On subissait deux argumentations populistes, sans que l’on ne pût jamais, et cela aussi doit être dit en parallèle aux critiques justifiées, attribuer à Marine Le Pen le moindre propos raciste, homophobe, islamophobe ou antisémite. Prétendre le contraire ne servirait qu’à attiser artificiellement la haine.
L’élection plus que probable d’Emmanuel Macron, dimanche, va sans doute suffire à préserver la France d'un désastre économique absolu et immédiat, auquel elle aurait eu droit si Le Pen était passée.
Mais Macron n'a clairement pas conscience du stade d'érosion atteint par la société française. Vous savez, mettre le feu aux policiers et manifester le lendemain avec des pancartes "ça sent le poulet grillé", sans susciter la moindre émotion. Ou si peu !
Ceux qui y voient un avatar passager n'ont pas idée de ce qui va suivre. On n'en est pas là par hasard ; c'est la conséquence profonde de plusieurs facteurs concordants et durables. Dont la poussée islamiste, évidemment.
Ce ne sont pas les dix mille policiers supplémentaires promis par Macron qui vont endiguer la vague islamiste, ramener la légalité dans les banlieues, ni apaiser les brûleurs de flics. Vingt-cinq pour cent des électeurs "insoumis" de Mélenchon voteront Le Pen dimanche ; ceux qui invoquent la gauche comme vecteur de tous les maux le font pour se rassurer, pour évoquer des démons familiers qu’ils ont appris à domestiquer.
La vérité est qu’il n’y a plus de gôche et plus de droite, que les programmes chimériques de Mélenchon et de Le Pen pour la sortie de l’Europe, et pour s’occuper en priorité des petits poissons contre le système et la finance, se ressemblaient à s’y méprendre. Et lorsque l’extrême gauche et l’extrême droite se confondent, c’est, historiquement, qu’il y a péril en la demeure.
C’est de cela qu’il aurait fallu parler prioritairement, du seuil dépassé du mécontentement explosif ; du fait que le taux de désespoir est tel que la vie est en pleine dévaluation ; laquelle entraîne la perte de toutes les valeurs, l’incursion d’une idéologie étrangère, raciste, haineuse, violente, l’incapacité à gérer l’islamisme dont je parle, ses bombes humaines et sa perversion des âmes. La lassitude et finalement, l’impuissance.

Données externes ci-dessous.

(** * Monthly report ETL: tier ranking, sanitizing and tab-delimited export

    Shallow embedding of [scripts/run_exports_query.py]: the month
    arithmetic of [main], the tier join, [prepare_rank_data],
    [clean_dataframe], [save_to_csv] and the per-lender loop of [main].
    pandas frames are modelled as a list of column labels and a list of
    rows of scalar cells; library calls (pandas, dateutil, csv) are
    modelled by the behaviour the script relies on. *)

From Stdlib Require Import ZArith String Ascii List Bool Lia Permutation Sorted.
From Stdlib Require Import DecimalString.
Import ListNotations.

Local Open Scope Z_scope.

(** ** Calendar: [pd.Timestamp], [Period('M')] and [DateOffset(months=k)] *)

Module Calendar.

(** A naive (zone-free) wall-clock instant. *)
Record Timestamp := mkTimestamp {
  year : Z; month : Z; day : Z;
  hour : Z; minute : Z; second : Z
}.

(** [Timestamp.to_period('M')]: the year and the month. *)
Definition Period : Type := (Z * Z)%type.

Definition to_period (t : Timestamp) : Period := (year t, month t).

Definition period_eqb (p q : Period) : bool :=
  (fst p =? fst q) && (snd p =? snd q).

(** Position of a month on the line of all calendar months. *)
Definition month_ordinal (p : Period) : Z := 12 * fst p + (snd p - 1).

(** [report_date.replace(day=1)] *)
Definition replace_day (d : Z) (t : Timestamp) : Timestamp :=
  mkTimestamp (year t) (month t) d (hour t) (minute t) (second t).

Definition is_leap (y : Z) : bool :=
  ((y mod 4 =? 0) && negb (y mod 100 =? 0)) || (y mod 400 =? 0).

(** [calendar.monthrange(y, m)[1]] *)
Definition days_in_month (y m : Z) : Z :=
  if m =? 2 then (if is_leap y then 29 else 28)
  else if (m =? 4) || (m =? 6) || (m =? 9) || (m =? 11) then 30
  else 31.

(** [t + relativedelta(months=k)] for [1 <= |k| <= 12]: the month is
    shifted, the year carries once, the day is clipped to the month. *)
Definition add_months (k : Z) (t : Timestamp) : Timestamp :=
  let m0 := month t + k in
  let y := if 12 <? m0 then year t + 1
           else if m0 <? 1 then year t - 1 else year t in
  let m := if 12 <? m0 then m0 - 12
           else if m0 <? 1 then m0 + 12 else m0 in
  mkTimestamp y m (Z.min (days_in_month y m) (day t))
              (hour t) (minute t) (second t).

(** [t - pd.DateOffset(months=k)] *)
Definition sub_DateOffset_months (k : Z) (t : Timestamp) : Timestamp :=
  add_months (- k) t.

(** Lines 182-184 of [main]. *)
Definition current_month (report_date : Timestamp) : Timestamp :=
  replace_day 1 report_date.

Definition one_month_before (report_date : Timestamp) : Timestamp :=
  sub_DateOffset_months 1 (current_month report_date).

Definition two_months_before (report_date : Timestamp) : Timestamp :=
  sub_DateOffset_months 2 (current_month report_date).

End Calendar.
Export Calendar.

(** ** Ranking: [Series.rank(ascending=False, method='min').astype(int)] *)

Module Rank.

Fixpoint insert_desc (x : Z) (l : list Z) : list Z :=
  match l with
  | [] => [x]
  | y :: l' => if y <=? x then x :: l else y :: insert_desc x l'
  end.
Definition _format_path (path_or_paths : PathOrPaths) : string :=
  let paths :=
    match path_or_paths with
    | Listed l => l
    | Single x => [x]
    end in
  let formatted_paths :=
    omap (λ path, match path with
                  | NoPath => None
                  | Text s => Some s
                  | APath p => Some (as_posix p)
                  end) paths in
  String.concat ", " formatted_paths.

(** A value of a group, as [_format_path] receives it. *)
Definition stored_value (value : Paths) : PathOrPaths :=
  match value with
  | One p => Single (APath p)
  | Many ps => Listed (APath <$> ps)
  end.

(** Lines 119-122: the texts of one row; [group.get(tag_name, "")] for a
    whole group, the squeezed value itself otherwise. *)
Definition row_files (squeezed : bool) (tag_names : list TagName)
  : FormattedGroup squeezed → list string :=
  match squeezed return FormattedGroup squeezed → list string with
  | true => λ group, [_format_path (from_option stored_value (Single NoPath) group)]
  | false => λ group,
      (λ tag_name,
         _format_path (from_option stored_value (Single (Text ""))
                         (Dict.get tag_name group))) <$> tag_names
  end.
(** C4. [checkApiHealth] always returns a boolean and never throws.
    When the GET request is answered, the boolean is [true] exactly when
    the status is a success status (200 to 299); when the request fails,
    the failure is logged with [console.warn] and the boolean is [false]. *)
Theorem checkApiHealth_total (env : Env) (h : trace) :
  let url := API_BASE_URL env +:+ "/health" in
  (exists b t, checkApiHealth env h = (Returns b, t)) /\
  (forall response,
      fetch env h url health_request = Returns response ->
      checkApiHealth env h = (Returns (ok response), [EvFetch url health_request]) /\
      (ok response = true <-> 200 <= status response <= 299)) /\
  (forall e,
      fetch env h url health_request = Throws e ->
      checkApiHealth env h =
        (Returns false,
         [EvFetch url health_request;
          EvConsole LogWarn [Template [Txt "API indisponível:"]; Caught e]])).
Proof.
  intro url.
  assert (Hanswered : forall response,
             fetch env h url health_request = Returns response ->
             checkApiHealth env h = (Returns (ok response), [EvFetch url health_request])).
  { intros response Hf. unfold checkApiHealth.
    apply try_catch_returns.
    change [EvFetch url health_request] with ([EvFetch url health_request] ++ []).
    eapply bind_returns.
    - unfold call_fetch. fold url. unfold health_request in Hf. now rewrite Hf.
    - reflexivity. }
  assert (Hfailed : forall e,
             fetch env h url health_request = Throws e ->
             checkApiHealth env h =
               (Returns false,
                [EvFetch url health_request;
                 EvConsole LogWarn [Template [Txt "API indisponível:"]; Caught e]])).
  { intros e Hf. unfold checkApiHealth.
    change [EvFetch url health_request;
            EvConsole LogWarn [Template [Txt "API indisponível:"]; Caught e]]
      with ([EvFetch url health_request] ++
            [EvConsole LogWarn [Template [Txt "API indisponível:"]; Caught e]]).
    eapply try_catch_throws.
    - apply bind_throws. unfold call_fetch. fold url.
      unfold health_request in Hf. now rewrite Hf.
    - reflexivity. }
  split; [| split].
  - destruct (fetch env h url health_request) as [response | e] eqn:Hf.
    + eauto.
    + eauto.
  - intros response Hf. split; [ now apply Hanswered | apply ok_iff_2xx ].
  - exact Hfailed.
Qed.

(** ** Prediction request *)

(** What [predictFromBase64] does once the image is encoded and the POST
    is answered: everything is decided by the response. *)
Lemma predictFromBase64_answered env imageUri h base64Image t1 response :
  imageUriToBase64 env imageUri h = (Returns base64Image, t1) ->
  fetch env (h ++ t1) (predict_url env) (Some (predict_request base64Image))
    = Returns response ->
  let posted := EvFetch (predict_url env) (Some (predict_request base64Image)) in
  predictFromBase64 env imageUri h =
    match
      (if ok response then json response
       else
         match json response with
         | Returns error =>
             match get_property error "detail" with
             | Returns detail =>
                 Throws (ApiErrorObj (status response) (js_or detail fallback_detail))
             | Throws e => Throws e
             end
         | Throws e => Throws e
         end)
    with
    | Returns result => (Returns result, t1 ++ [posted])
    | Throws e => (Throws e, t1 ++ [posted; error_log e])
    end.
Proof.
  intros Henc Hfetch posted. subst posted.
  unfold predictFromBase64, try_catch, bind at 1.
  rewrite Henc.
  unfold bind at 1, call_fetch. fold (predict_url env). rewrite Hfetch.
  unfold bind, await, throw, ret, console_error, emit, error_log, fallback_detail.
  destruct (ok response); simpl.
  - destruct (json response) as [result | e]; simpl;
      now rewrite ?app_nil_r, <- ?app_assoc.
  - destruct (json response) as [error | e]; simpl.
    + destruct (get_property error "detail") as [detail | e]; simpl;
        now rewrite ?app_nil_r, <- ?app_assoc.
    + now rewrite ?app_nil_r, <- ?app_assoc.
Qed.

Macron prétend vouloir conserver l’unité de la France. Mais où l’a-t-il rencontrée ?
Avec des drapeaux arborant le marteau et la faucille, et des drapeaux palestiniens, bien entendu, des milliers de personnes ont, le 1er mai dernier, applaudi chaque fois qu’un policier prenait feu. Il ne s’agit évidemment pas d’émeutiers professionnels, car cela n’existe pas, ni de la partie frontale, médiane ou culière du cortège, comme l’ont prétendu les commentaires officiels anesthésiants, car personne ne l’a quitté, et c’est ce qui rend l’observation de la situation particulièrement préoccupante.
Ils sont des millions que l’élection prévue d’Emanuel Macron n’apaisera pas. Des millions qui s’en désintéressent. D’autres millions qui espèrent une embellie économique qui n’arrivera pas. Et des millions, encore, qui se sont juré de détruire ce système parce qu’ils lui ont déclaré le djihad.
Le succès du tour de prestidigitation de Hollande est une victoire d’officine, un saut périlleux de la politique politicienne. Rien qui puisse concerner la révolte des sans-dents, qui se fichent comme de l’an quarante du débat particulièrement médiocre que seize millions de Français ont regardé, plutôt que Monaco-Juventus, qu’ils ont également perdu.